В качестве подтверждения того, что и международное частное право и международный гражданский процесс не могут рассматриваться только как составные части национального права, служит следующее высказывание: «…даже в случае, когда проверенные процессуальные теории распространяются на международный гражданский процесс, истина открывается лишь частично: первоначально ситуация ограничивается лишь участием иностранного лица в национальном процессе. Но такое участие, как правило, требует подключения к национальному процессу органов иностранного государства. Однако последние действуют на основе собственных процедур. Следовательно, процесс становится двойственным» [13, с. 363]. Таким образом, внося в элементы международного права не только нормы, присущие внутреннему праву, но и нормы иностранного законодательства, мы неизбежно, без процедуры рецепции, руководствуемся иностранным правом, что уже говорит о том, что эти нормы не являются исключительно правом национальным.

Кодификация в виде единого закона норм МЧП и МГП представляется необходимой и по причине правовой природы международного гражданского процесса и международного частного права в целом. Еще в 1987 году в кандидатской диссертации «Признание и исполнение иностранных судебных решений в СССР» Воронова А.Ф. высказывались сомнения относительно правомерности полного причисления института международного гражданского процесса к международному частному праву. Сомнения эти имели и имеют под собой реальную почву.

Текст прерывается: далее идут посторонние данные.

(** * reviewdog: the parsers of [parser.go]

    A shallow embedding of package [reviewdog]'s parser layer: the factory
    [NewParser] and the three [Parse] methods (errorformat scanner adapter,
    checkstyle XML flattener, rdjsonl line decoder), followed by the
    properties the specification states about them.

    Go values are modelled as follows.
    - [string] and [[]byte] are [string] (a sequence of bytes); [int] and
      [int32] are [Z], the conversion [int32(x)] is written out as [int32].
    - A slice is a [list]; the nil slice and the empty slice are both [[]].
    - A pointer to a struct that the code always allocates is the struct; a
      pointer field that may be nil is an [option].
    - [(T, error)] results are pairs whose second component is
      [option error], [None] being Go's nil error.
    - The packages this file imports and whose code is not part of the
      repository sources (encoding/xml, encoding/json, errorformat, fmts) are
      parameters of the development; bufio's line scanner and the fragment of
      fmt.Sprintf that is used are modelled. *)

From Stdlib Require Import ZArith Lia Ascii.
From stdpp Require Import base option list strings pretty gmap.

(** ** Bytes *)

(** '\n' and '\r'. *)
Definition LF : ascii := "010"%char.
Definition CR : ascii := "013"%char.
(** The double quote, for the JSON and XML texts of the examples. *)
Definition DQ : ascii := "034"%char.

(** ** Package fmt: the verbs of [Sprintf] this package uses *)

Module fmt.

(** An operand of a formatting call: the package passes strings and ints. *)
Inductive operand :=
| str (s : string)
| int (n : Z).

Definition type_name (a : operand) : string :=
  match a with
  | str _ => "string"
  | int _ => "int"
  end.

Автор доказывал, что нормы гражданского процесса, определяющие деятельность органов юстиции и судов, не могут быть относимы к вопросам международного частного права, так как деятельность данных учреждений всегда носила ярко выраженный публичный, властно-правовой характер.

Мы частично согласны с данной позицией, но только в той части, которая указывает на обособленность норм международного гражданского процесса от норм международного частного права в целом. Фактически в настоящее время не вызывает сомнения тот факт, что отдельной отраслью права международный гражданский процесс не является. Вместе с тем, в последнее время международный гражданский процесс и в учебных планах все чаще и чаще рассматривается в качестве отдельного курса, а не как институт в составе международного частного права. В то же время мы не согласны с полным отторжением норм международного гражданского процесса от международного частного права.

Так где же истина? Как представляется, в наличии вышеуказанных противоречий и кроется уникальная правовая природа международного гражданского процесса. Считаем, что международный гражданский процесс не является частью ни одной из существующих отраслей права или правовых комплексов, а представляет собой межсистемный (или межотраслевой) правовой комплекс. Помимо отраслевой теории права, присущей романо-германской правовой системе в целом, в теорию права необходимо вводить понятия таких правовых институтов, вбирающих в себя нормы различных отраслей права (как материальных, так и процессуальных), согласующихся между собой по некоему специфическому признаку.

В нашем случае данным специфическим признаком является участие в делах «иностранного элемента» и необходимость применения иностранной нормы права. Если исходить из логики причисления международного гражданского процесса к международному частному праву, то с таким же успехом его можно причислить и к национальному гражданскому процессу, гражданскому, семейному, уголовному, трудовому праву и так далее.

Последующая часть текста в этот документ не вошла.